**Provided records**
(** * simple-solutions: conversion helpers, text-block parser, unique paths

    A shallow embedding of the pure core of the application:
    - [src/utils.py]: [seconds_to_formatted_time], [formatted_time_to_seconds],
      [bytes_to_formatted_size], [formatted_size_to_bytes];
    - [src/file_utils.py]: [get_unique_file_name],
      [parse_text_block_into_song], [get_audio_files],
      [select_random_files] (the names it draws from), [read_text_blocks]
      and [write_first_lines_to_file] (on the text read and written);
    - [src/frames/song_library.py]: the file name and the size text that
      [process_data] computes.

    Python values are modelled as follows.  An [int] is a [Z]: unbounded.
    Its conversions to and from decimal text are those of CPython with the
    default limit of 4300 digits ([sys.int_info.default_max_str_digits]):
    formatting an [int] with more digits, or reading a literal with more
    digits, raises [ValueError].  A [str] is a list of characters;
    characters are the code points below 256, with the whitespace set of
    [str.strip] on that range, and the narrower one that [int] and [float]
    skip around a literal.  An exception is a value of [exn]; a call that
    may raise returns a [result].  A [float] is a
    binary64 number kept exactly, as a whole number of the least positive
    float, with the rounding of every operation written out.  A [while]
    loop takes fuel and returns [None] when it runs out; the theorems show
    how much fuel is enough. *)

From Stdlib Require Import ZArith Ascii String List Bool Arith Lia FinFun.
Import ListNotations.
(** * Elevation ruler: a shallow embedding of the ruler module

    The module patches the host's [Ruler] class.  It keeps, per ruler, an
    array of elevation increments (one per committed waypoint) and a pending
    increment for the destination, and replaces [Ruler.measure] by a version
    that measures every segment along a point projected by
    [ProjectElevatedPoint].

    Numbers.  JavaScript numbers are IEEE-754 doubles.  The functions below
    are written once, over an interface [Number] of the operations the source
    uses, and read at two instances:
    - [float64], the kernel's binary64 floats: the exact behaviour of the
      source, NaN, infinities and signed zeros included, and executable;
    - [xreal], exact real arithmetic extended with NaN and the infinities:
      rounding is ignored, which is what the geometric statements
      ("the distance equals sqrt(|AB|^2 + h^2)") are about.

    Elevation increments are integers in the source (they start at 0 and
    move by +1/-1); they are modelled as [Z], and the one addition made on
    them, the [+=] of [changeElevation], rounds its result to a double
    ([to_double]).

    The calls of [log] only write to the console and are left out. *)

From Stdlib Require Import ZArith List String Bool Lia.
From Stdlib Require Import PrimFloat.
From Stdlib Require Uint63.
From Stdlib Require Import Reals Lra.
From Stdlib Require Import Permutation.
From Stdlib Require FloatAxioms.
Import ListNotations.

Set Implicit Arguments.

(** ** Numbers *)

Class Number (N : Type) : Type := {
  of_Z : Z -> N;            (* an integer literal or an integer value *)
  NaN : N;                  (* ToNumber(undefined) *)
  add : N -> N -> N;        (* a + b *)
  sub : N -> N -> N;        (* a - b *)
  mul : N -> N -> N;        (* a * b *)
  div : N -> N -> N;        (* a / b *)
  hypot : N -> N -> N;      (* Math.hypot(a, b) *)
  ltb : N -> N -> bool;     (* a < b *)
  isNaN : N -> bool         (* Number.isNaN(a) *)
}.

Declare Scope js_scope.
Delimit Scope js_scope with js.
Infix "+" := add : js_scope.
Infix "-" := sub : js_scope.
Infix "*" := mul : js_scope.
Infix "/" := div : js_scope.
Infix "<?" := ltb : js_scope.

(** *** IEEE-754 binary64 *)

Definition float64 : Type := PrimFloat.float.
(** * Graph engine, binary heap and priority queue of structured-dsa-python

    Shallow embedding of
    - [src/dijkstra-heap-optimization/heap_priority_queue.py]
      (module [HeapPriorityQueue]),
    - [src/dijkstra-heap-optimization/graph_heap_pq.py]
      (modules [GraphHeapPQ] and [WGraph]),
    - [src/graph-search-algorithms/labyrinth_graph.py] (module [LGraph]).

    Python lists are [list], dictionaries are [gmap], the one Python [set]
    (the relations of an undirected weighted graph) is a [gset].  Methods that
    mutate [self] take the object and return the new object; a method that can
    raise returns an [outcome] next to the object it leaves behind. *)

From stdpp Require Import gmap list sorting.
From Stdlib Require Import ZArith Lia.

Open Scope Z_scope.
Open Scope nat_scope.

(** ** Exceptions and results *)

(** The exceptions the modelled code raises.  [EmptyHeap], [ElementNotFound]
    and [Underflow] are the three [raise Exception(...)] statements of the
    heap and the queue; [KeyError], [IndexError] and [TypeError] are raised by
    the interpreter on a missing dictionary key, a list index out of range
    and a list index that is not an integer. *)
Inductive exn : Type :=
  | EmptyHeap         (* Exception("The heap is empty.") *)
  | ElementNotFound   (* Exception("The element is not in the heap.") *)
  | Underflow         (* Exception("Underflow") *)
  | KeyError
  | IndexError
  | TypeError.
(** A pattern compiles to no expression at all only if it begins with NUL. *)
Lemma parseLogQlExpr_empty expr expresions :
  parseLogQlExpr expr = Returns expresions →
  Vec.items expresions = [] → front expr = NUL.
Proof.
  intros H Hnil.
  destruct (parseLogQlExpr_loop_empty _ _ _ _ H Hnil) as (token & tk' & Hget & Hty).
  rewrite getToken_Chars in Hget. cbv zeta in Hget.
  repeat (case_decide; [injection Hget as <- _; try discriminate; assumption|]).
  destruct expr; [done|]. injection Hget as <- _. discriminate.
Qed.

Lemma compile_msg_not_could_not_convert msg :
  compile_msg msg → msg ≠ could_not_convert_msg.
Proof.
  intros [->|(prev & [-> | ->])] Heq;
    apply (f_equal (substr_to 6)) in Heq; vm_compute in Heq; discriminate.
Qed.

Section CompileFailures.
Context {Value : Type}.
Variable kECSParserMapper : gmap string ParserType.
Variable kParsersConfig : ParserType → option (Parser → list string → Parser).
Variable kAvailableParsers : ParserType → option (@ParserFunc Value).

Lemma createParserFromExpresion_never_throws exp e :
  createParserFromExpresion kECSParserMapper kParsersConfig exp ≠ Throws e.
Proof.
  unfold createParserFromExpresion.
  destruct (splitSlashSeparatedField_returns (Expression.text exp)) as (fields & -> & _).
  simpl. destruct fields as [|name args]; [discriminate|].
  destruct (if decide (front name = "_"%char) then _ else _). discriminate.
Qed.

Lemma getParserList_loop_length expressions :
  match getParserList_loop kECSParserMapper kParsersConfig expressions with
  | Returns parsers => length parsers = length expressions
  | Throws _ => False
  | _ => True
  end.
Proof.
  induction expressions as [|e es IH]; [reflexivity|]. simpl.
  assert (∀ m : Outcome Parser, (∀ x, m ≠ Throws x) →
            match m ≫= λ p, getParserList_loop kECSParserMapper kParsersConfig es
                              ≫= λ parsers, Returns (p :: parsers) with
            | Returns parsers => length parsers = S (length es)
            | Throws _ => False
            | _ => True
            end) as Hgen.
  { intros [p|x|u|] Hm; simpl; try done; [|by destruct (Hm x)].
    destruct (getParserList_loop _ _ es); simpl; try done. lia. }
  destruct (Expression.type e); apply Hgen;
    first [apply createParserFromExpresion_never_throws | discriminate].
Qed.

(** X10.  When [getParserOp] throws, it is an invalid-argument error exactly
    for the empty pattern; for every other pattern it is a runtime error
    with one of the diagnostics of [parseLogQlExpr], or the empty-output
    message, which needs a pattern that begins with NUL.  The error "Could
    not convert expressions to parser List" is never thrown. *)
Theorem getParserOp_failures logQl e :
  getParserOp kECSParserMapper kParsersConfig kAvailableParsers logQl = Throws e →
  (logQl = "" ∧ e = MkExn InvalidArgument "[HLP]Empty LogQL expression")
  ∨ (logQl ≠ ""
     ∧ ∃ msg,
         e = MkExn RuntimeError msg
         ∧ (compile_msg msg ∨ (msg = empty_output_msg ∧ front logQl = NUL))
         ∧ msg ≠ could_not_convert_msg).
Proof.
  unfold getParserOp. case_decide as Hempty.
  { intros [= <-]. left. split; [exact Hempty|reflexivity]. }
  intros H. right. split; [exact Hempty|].
  pose proof (parseLogQlExpr_loop_outcome (S (String.length logQl))
                {| stream := Chars logQl |} Vec.empty) as Hout.
  fold (parseLogQlExpr logQl) in Hout.
  destruct (parseLogQlExpr logQl) as [expressions|x|u|] eqn:Hparse;
    simpl in H; try discriminate.
  - destruct (Vec.items expressions) as [|e0 es] eqn:Hitems.
    + injection H as <-. exists empty_output_msg. split; [reflexivity|].
      split; [|discriminate]. right. split; [reflexivity|].
      eapply parseLogQlExpr_empty; eassumption.
    + exfalso. unfold getParserList in H.
      pose proof (getParserList_loop_length (Vec.items expressions)) as Hlen.
      rewrite Hitems in Hlen, H.
      destruct (getParserList_loop _ _ (e0 :: es)) as [[|p ps]|x|u|];
        simpl in H, Hlen; try discriminate; try done.
  - injection H as <-. destruct Hout as (msg & -> & Hmsg).
    exists msg. split; [reflexivity|]. split; [left; exact Hmsg|].
    apply compile_msg_not_could_not_convert, Hmsg.
Qed.
End CompileFailures.

Lemma getParserOp_failures_witness :
  ("<a" = "" ∧ MkExn RuntimeError (capture_error_msg "<a")
               = MkExn InvalidArgument "[HLP]Empty LogQL expression")
  ∨ ("<a" ≠ ""
     ∧ ∃ msg,
         MkExn RuntimeError (capture_error_msg "<a") = MkExn RuntimeError msg
         ∧ (compile_msg msg ∨ (msg = empty_output_msg ∧ front "<a" = NUL))
         ∧ msg ≠ could_not_convert_msg).
Proof.
  apply (getParserOp_failures demoSchema demoParsersConfig demoParsers "<a"
           (MkExn RuntimeError (capture_error_msg "<a"))).
  reflexivity.
Defined.

(** ** Runs of [executeParserList] *)

Section ExecutorRuns.
Context {Value : Type}.
Variable kAvailableParsers : ParserType → option (@ParserFunc Value).

(** What one iteration of the loop can do. *)
Lemma executeParserList_step_cases parser st :
  match executeParserList_step kAvailableParsers parser st with
  | Continue st' =>
      isOk st' = true
      ∧ is_Some (kAvailableParsers (Parser.type parser))
      ∧ (trace st' = trace st +:+ success_msg (Parser.name parser)
         ∨ (trace st' = trace st ∧ eventIt st' = eventIt st ∧ optional_parser parser))
  | Return r _ =>
      ExecuteResult.ok r = false
      ∧ (ExecuteResult.trace r = trace st +:+ failure_msg (Parser.name parser)
         ∧ ¬ optional_parser parser
         ∧ is_Some (kAvailableParsers (Parser.type parser))
         ∨ ExecuteResult.trace r = trace st +:+ missing_impl_msg (Parser.name parser)
           ∧ kAvailableParsers (Parser.type parser) = None)
  end.
Proof.
  unfold executeParserList_step, optional_parser.
  destruct (kAvailableParsers (Parser.type parser)) as [parseFunc|]; simpl.
  - destruct (parseFunc (eventIt st) parser (result st)) as [[[] it'] result']; simpl.
    + eauto.
    + case_decide; simpl; eauto 10.
  - eauto.
Qed.

(** The loop from a state whose [isOk] is set, as a whole. *)
Lemma executeParserList_loop_run parsers st r res :
  executeParserList_loop kAvailableParsers parsers st = (r, res) →
  isOk st = true →
  if ExecuteResult.ok r then
    ∃ ran,
      sublist ran parsers
      ∧ ExecuteResult.trace r = trace st +:+ success_trace ran
      ∧ (∀ p, p ∈ parsers →
           is_Some (kAvailableParsers (Parser.type p))
           ∧ (optional_parser p ∨ p ∈ ran))
  else
    ∃ pre p post ran,
      parsers = pre ++ p :: post
      ∧ sublist ran pre
      ∧ (ExecuteResult.trace r
           = trace st +:+ success_trace ran +:+ failure_msg (Parser.name p)
         ∧ ¬ optional_parser p
         ∧ is_Some (kAvailableParsers (Parser.type p))
         ∨ ExecuteResult.trace r
             = trace st +:+ success_trace ran +:+ missing_impl_msg (Parser.name p)
           ∧ kAvailableParsers (Parser.type p) = None).
Proof.
  revert st. induction parsers as [|parser parsers IH]; intros st Hrun Hok.
  - injection Hrun as <- <-. simpl. rewrite Hok.
    exists []. split; [constructor|]. split; [symmetry; apply app_empty_r|].
    intros p Hp. inversion Hp.
  - rewrite executeParserList_loop_cons in Hrun.
    pose proof (executeParserList_step_cases parser st) as Hstep.
    destruct (executeParserList_step kAvailableParsers parser st) as [st'|r' res'].
    + destruct Hstep as (Hok' & Himpl & Htrace).
      specialize (IH st' Hrun Hok').
      destruct (ExecuteResult.ok r).
      * destruct IH as (ran & Hsub & Htr & Hall).
        destruct Htrace as [Htrace|(Htrace & _ & Hopt)].
        -- exists (parser :: ran). split; [constructor; exact Hsub|].
           split.
           { rewrite Htr, Htrace, app_assoc_str. reflexivity. }
           intros p [->|Hp]%elem_of_cons.
           ++ split; [exact Himpl|]. right. left.
           ++ destruct (Hall p Hp) as [? [?|?]]; split; auto.
              right. right. assumption.
        -- exists ran. split; [constructor; exact Hsub|].
           split; [rewrite Htr, Htrace; reflexivity|].
           intros p [->|Hp]%elem_of_cons; [auto|apply Hall, Hp].
      * destruct IH as (pre & p & post & ran & -> & Hsub & Hcase).
        destruct Htrace as [Htrace|(Htrace & _ & Hopt)].
        -- exists (parser :: pre), p, post, (parser :: ran).
           split; [reflexivity|]. split; [constructor; exact Hsub|].
           rewrite Htrace in Hcase.
           change (success_trace (parser :: ran))
             with (success_msg (Parser.name parser) +:+ success_trace ran).
           rewrite !app_assoc_str in Hcase. rewrite !app_assoc_str. exact Hcase.
        -- exists (parser :: pre), p, post, ran.
           split; [reflexivity|]. split; [constructor; exact Hsub|].
           rewrite Htrace in Hcase. exact Hcase.
    + injection Hrun as <- <-. destruct Hstep as (-> & Hcase).
      exists [], parser, parsers, []. split; [reflexivity|].
      split; [constructor|]. exact Hcase.
Qed.

Lemma executeParserList_loop_failed parsers1 parsers2 st r res :
  executeParserList_loop kAvailableParsers parsers1 st = (r, res) →
  isOk st = true →
  ExecuteResult.ok r = false →
  executeParserList_loop kAvailableParsers (parsers1 ++ parsers2) st = (r, res).
Proof.
  revert st. induction parsers1 as [|parser parsers IH]; intros st Hrun Hok Hfail.
  - injection Hrun as <- <-. simpl in Hfail. congruence.
  - simpl app. rewrite executeParserList_loop_cons in *.
    pose proof (executeParserList_step_cases parser st) as Hstep.
    destruct (executeParserList_step kAvailableParsers parser st) as [st'|r' res'].
    + apply IH; [exact Hrun|apply Hstep|exact Hfail].
    + exact Hrun.
Qed.

(** X11.  A failed run is final: parsers appended to a list that fails on
    an event are never run, and the result, the trace and the [ParseResult]
    written so far are the same. *)
Theorem failed_run_ignores_later_parsers event parsers later result r res :
  executeParserList kAvailableParsers event parsers result = (r, res) →
  ExecuteResult.ok r = false →
  executeParserList kAvailableParsers event (parsers ++ later) result = (r, res).
Proof.
  intros Hrun Hfail. unfold executeParserList in *.
  apply executeParserList_loop_failed; [exact Hrun|reflexivity|exact Hfail].
Qed.

(** X12.  The trace of a run.  On success it is the success lines of a
    subsequence of the parser list that leaves out optional parsers only, and
    every parser has an implementation.  On failure it is the success lines
    of parsers before the culprit, followed by one failure line that names
    the culprit: a mandatory parser that failed, or a parser whose type has
    no implementation. *)
Theorem trace_accounts_for_the_run event parsers result r res :
  executeParserList kAvailableParsers event parsers result = (r, res) →
  if ExecuteResult.ok r then
    ∃ ran,
      sublist ran parsers
      ∧ ExecuteResult.trace r = success_trace ran
      ∧ (∀ p, p ∈ parsers →
           is_Some (kAvailableParsers (Parser.type p))
           ∧ (optional_parser p ∨ p ∈ ran))
  else
    ∃ pre p post ran,
      parsers = pre ++ p :: post
      ∧ sublist ran pre
      ∧ (ExecuteResult.trace r = success_trace ran +:+ failure_msg (Parser.name p)
         ∧ ¬ optional_parser p
         ∧ is_Some (kAvailableParsers (Parser.type p))
         ∨ ExecuteResult.trace r
             = success_trace ran +:+ missing_impl_msg (Parser.name p)
           ∧ kAvailableParsers (Parser.type p) = None).
Proof.
  intros Hrun. unfold executeParserList in Hrun.
  exact (executeParserList_loop_run _ _ _ _ Hrun eq_refl).
Qed.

**Activity**
Only those lines of the entries above that run from the line containing "add : N -> N" to the line containing "add : js_scope.", both included, should be transcribed exactly.

**Output**
  add : N -> N -> N;        (* a + b *)
  sub : N -> N -> N;        (* a - b *)
  mul : N -> N -> N;        (* a * b *)
  div : N -> N -> N;        (* a / b *)
  hypot : N -> N -> N;      (* Math.hypot(a, b) *)
  ltb : N -> N -> bool;     (* a < b *)
  isNaN : N -> bool         (* Number.isNaN(a) *)
}.

Declare Scope js_scope.
Delimit Scope js_scope with js.
Infix "+" := add : js_scope.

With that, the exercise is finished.